Stacking-fault energy explained

The stacking-fault energy (SFE) is a materials property on a very small scale. It is noted as γSFE in units of energy per area.

A stacking fault is an interruption of the normal stacking sequence of atomic planes in a close-packed crystal structure. These interruptions carry a certain stacking-fault energy. The width of stacking fault is a consequence of the balance between the repulsive force between two partial dislocations on one hand and the attractive force due to the surface tension of the stacking fault on the other hand. The equilibrium width is thus partially determined by the stacking-fault energy. When the SFE is high the dissociation of a full dislocation into two partials is energetically unfavorable, and the material can deform either by dislocation glide or cross-slip. Lower SFE materials display wider stacking faults and have more difficulties for cross-slip.The SFE modifies the ability of a dislocation in a crystal to glide onto an intersecting slip plane.[1]

Stacking faults and stacking fault energy

A stacking fault is an irregularity in the planar stacking sequence of atoms in a crystal – in FCC metals the normal stacking sequence is ABCABC etc., but if a stacking fault is introduced it may introduce an irregularity such as ABCBCABC into the normal stacking sequence.
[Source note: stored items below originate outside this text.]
(** *** transportError.schema.json *)

Definition transportError_Delivery : schema :=
  SEnum ["not_started"; "possibly_sent"; "response_started"].
Definition transportError_Phase : schema :=
  SEnum ["queued"; "preparing"; "upstream"; "body"; "complete"].
Definition transportError_Diagnostics : schema :=
  SObject false
    [("attempt", SType [TyInteger] (Some 0) None);
     ("bodyMs", SType [TyInteger; TyNull] (Some 0) None);
     ("clientReused", SType [TyBoolean; TyNull] None None);
     ("contextId", SType [TyString; TyNull] None None);
     ("cookieRevision", SType [TyInteger; TyNull] (Some 0) None);
     ("delivery", transportError_Delivery);
     ("headersMs", SType [TyInteger; TyNull] (Some 0) None);
     ("phase", transportError_Phase);
     ("queueMs", SType [TyInteger] (Some 0) None);
     ("requestBytes", SType [TyInteger] (Some 0) None);
     ("requestId", SType [TyString] None None);
     ("responseBytes", SType [TyInteger] (Some 0) None);
     ("spanId", SType [TyString] None None);
     ("tlsProfile", SType [TyString] None None);
     ("totalMs", SType [TyInteger] (Some 0) None);
     ("traceId", SType [TyString] None None)]
    ["requestId"; "attempt"; "traceId"; "spanId"; "phase"; "delivery"; "queueMs"; "headersMs"; "bodyMs"; "totalMs"; "requestBytes"; "responseBytes"; "tlsProfile"].
Definition transportError_ErrorCode : schema :=
  SEnum ["UNAUTHORIZED"; "INVALID_REQUEST"; "UNSUPPORTED_CAPABILITY"; "INVALID_PROFILE"; "EGRESS_REQUIRED"; "SSRF_BLOCKED"; "BODY_TOO_LARGE"; "BUSY"; "TIMEOUT"; "CANCELLED"; "DNS_ERROR"; "PROXY_ERROR"; "TLS_ERROR"; "CONNECT_ERROR"; "PROTOCOL_ERROR"; "CONTEXT_NOT_FOUND"; "CONTEXT_CONFLICT"; "CONTEXT_LIMIT"; "COOKIE_LIMIT"; "DUPLICATE_REQUEST"; "UNKNOWN"].
Definition transportError_schema : schema :=
  SObject false
    [("code", transportError_ErrorCode);
     ("diagnostics", SAnyOf [transportError_Diagnostics; SType [TyNull] None None]);
     ("message", SType [TyString] None None)]
    ["code"; "message"].

(** *** contextInfo.schema.json *)

Definition contextInfo_BrowserIdentity : schema :=
  SObject true
    [("emulateHeaders", SType [TyBoolean] None None);
     ("tlsProfile", SType [TyString] None None);
     ("userAgent", SType [TyString; TyNull] None None)]
    ["tlsProfile"; "emulateHeaders"].
Definition contextInfo_CookieMode : schema :=
  SEnum ["external"; "managed"].
Definition contextInfo_schema : schema :=
  SObject false
    [("contextId", SType [TyString] None None);
     ("cookieMode", contextInfo_CookieMode);
     ("expiresAtMs", SType [TyInteger] (Some 0) None);
     ("identity", contextInfo_BrowserIdentity);
     ("partition", SType [TyString] None None);
     ("revision", SType [TyInteger] (Some 0) None)]
    ["contextId"; "partition"; "expiresAtMs"; "revision"; "cookieMode"; "identity"].
(** C21: what an error document makes the SDK report, exactly.  A document is reportable
    when it is a valid error envelope with a known code and either brings no
    diagnostics where none are required, or diagnostics that the guard accepts and that
    are this request's and attempt's; a request whose own identifier is "control" takes
    those of any request unless diagnostics are required.  A reportable document's
    code is reported, with the diagnostics it brings or else the SDK's own; for any
    other document the error is a PROTOCOL_ERROR with the SDK's diagnostics. *)
Theorem transportError_exact value fallback usedProxy require :
  let e := transportError value fallback usedProxy require in
  (forall c own, reportable value fallback require c own ->
     e = newTransportError c (default fallback own) usedProxy None None) /\
  ((exists c own, reportable value fallback require c own) \/
   e = newTransportError PROTOCOL_ERROR fallback usedProxy None None).
Proof.
  split; [intros; by apply transportError_reports | apply transportError_cases].
Qed.

Lemma transportError_typed value fallback usedProxy require :
  well_formed fallback -> requestId fallback <> "control" ->
  let e := transportError value fallback usedProxy require in
  well_formed (Errors.diagnostics e) /\ requestId (Errors.diagnostics e) = requestId fallback.
Proof.
  intros Hwf Hid. cbv zeta. destruct (transportError_cases value fallback usedProxy require)
    as [(c & own & H)|E]; [|by rewrite E].
  rewrite (transportError_reports _ _ _ _ _ _ H). destruct H as (_ & _ & _ & H), own as [d|]; [|done].
  destruct H as (_ & Hd & _ & [[_ ?]|[? _]]); done.
Qed.

Definition demo_error : jsval :=
  JObject [("code", JStr "TLS_ERROR"); ("message", JStr "x"); ("diagnostics", diagnostics_js demo_diagnostics)].

Lemma transportError_exact_witness :
  reportable demo_error demo_diagnostics true TLS_ERROR (Some demo_diagnostics) /\
  transportError demo_error demo_diagnostics false true =
    newTransportError TLS_ERROR demo_diagnostics false None None.
Proof.
  assert (reportable demo_error demo_diagnostics true TLS_ERROR (Some demo_diagnostics)) as H.
  { split_and!; try (vm_compute; reflexivity); [apply demo_well_formed|by right]. }
  split; [exact H|]. exact (proj1 (transportError_exact demo_error demo_diagnostics false true) _ _ H).
Defined.

(** *** Reading a document *)

Definition read_bytes (ev : read_event) : list Z :=
  match ev with ReadChunk _ value => value | _ => [] end.
Definition within (limit : Z) (ev : read_event) : Prop :=
  match ev with ReadChunk l _ => l <= limit | _ => True end.

Lemma read_chunks_ok diag usedProxy limit events chunks size got final :
  size = zlength (concat chunks) -> size <= limit -> Forall (within limit) events ->
  read_chunks diag usedProxy events chunks size = Ok (got, final) ->
  concat got = concat chunks ++ concat (map read_bytes events) /\
  final = zlength (concat got) /\ final <= limit.
Proof.
  intros Hs Hle Hall. revert chunks size Hs Hle.
  induction Hall as [|ev events Hev _ IH]; intros chunks size Hs Hle; cbn.
  { intros [= <- <-]. by rewrite app_nil_r. }
  destruct ev as [l value| |e]; try done. rewrite Z.gtb_ltb. destruct (Z.ltb_spec l (size + zlength value)) as [|Hsz]; [done|].
  intros H. apply IH in H as (E & ? & ?).
  - split; [|done]. rewrite E, concat_app. cbn. by rewrite app_nil_r, <- app_assoc.
  - rewrite concat_app, zlength_app. cbn. rewrite app_nil_r. lia.
  - cbn in Hev. lia.
Qed.
Lemma read_chunks_complete diag usedProxy events chunks size :
  (forall ev, In ev events -> exists l value, ev = ReadChunk l value) ->
  (forall k ev, events !! k = Some ev ->
     size + zlength (concat (map read_bytes (take (S k) events))) <=
       match ev with ReadChunk l _ => l | _ => 0 end) ->
  exists got final, read_chunks diag usedProxy events chunks size = Ok (got, final).
Proof.
  revert chunks size. induction events as [|ev events IH]; intros chunks size Hall Hfit; cbn; [by eexists _, _|].
  destruct (Hall ev) as (l & value & ->); [by left|].
  pose proof (Hfit 0%nat _ eq_refl) as H0. cbn in H0. rewrite take_0, app_nil_r in H0. cbn in H0.
  rewrite Z.gtb_ltb. destruct (Z.ltb_spec l (size + zlength value)); [lia|]. apply IH.
  - intros; apply Hall; by right.
  - intros k ev Hk. specialize (Hfit (S k) ev Hk). cbn in Hfit. rewrite zlength_app in Hfit. lia.
Qed.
These irregularities carry a certain energy which is called the stacking-fault energy.

Influences on stacking fault energy

Stacking fault energy is heavily influenced by a few major factors, specifically base metal, alloying metals, percent of alloy metals, and valence-electron to atom ratio.[8]

Alloying elements effects on SFE

It has long been established that the addition of alloying elements significantly lowers the SFE of most metals.[4] Which element and how much is added dramatically affects the SFE of a material. The figures on the right show how the SFE of copper lowers with the addition of two different alloying elements; zinc and aluminum. In both cases, the SFE of the brass decreases with increasing alloy content. However, the SFE of the Cu-Al alloy decreases faster and reaches a lower minimum.

e/a ratio

Another factor that has a significant effect on the SFE of a material and is very interrelated with alloy content is the e/a ratio, or the ratio of valence electrons to atoms. Thornton[8] showed this in 1962 by plotting the e/a ratio vs SFE for a few Cu based alloys. He found that the valence-electron to atom ratio is a good predictor of stacking fault energy, even when the alloying element is changed. This directly supports the graphs on the right. Zinc is a heavier element and only has two valence electrons, whereas aluminum is lighter and has three valence electrons. Thus each weight percent of aluminum has a much greater impact on the SFE of the Cu-based alloy than does zinc.

Effects of stacking fault energy on deformation and texture

The two primary methods of deformation in metals are slip and twinning. Slip occurs by dislocation glide of either screw or edge dislocations within a slip plane. Slip is by far the most common mechanism. Twinning is less common but readily occurs under some circumstances.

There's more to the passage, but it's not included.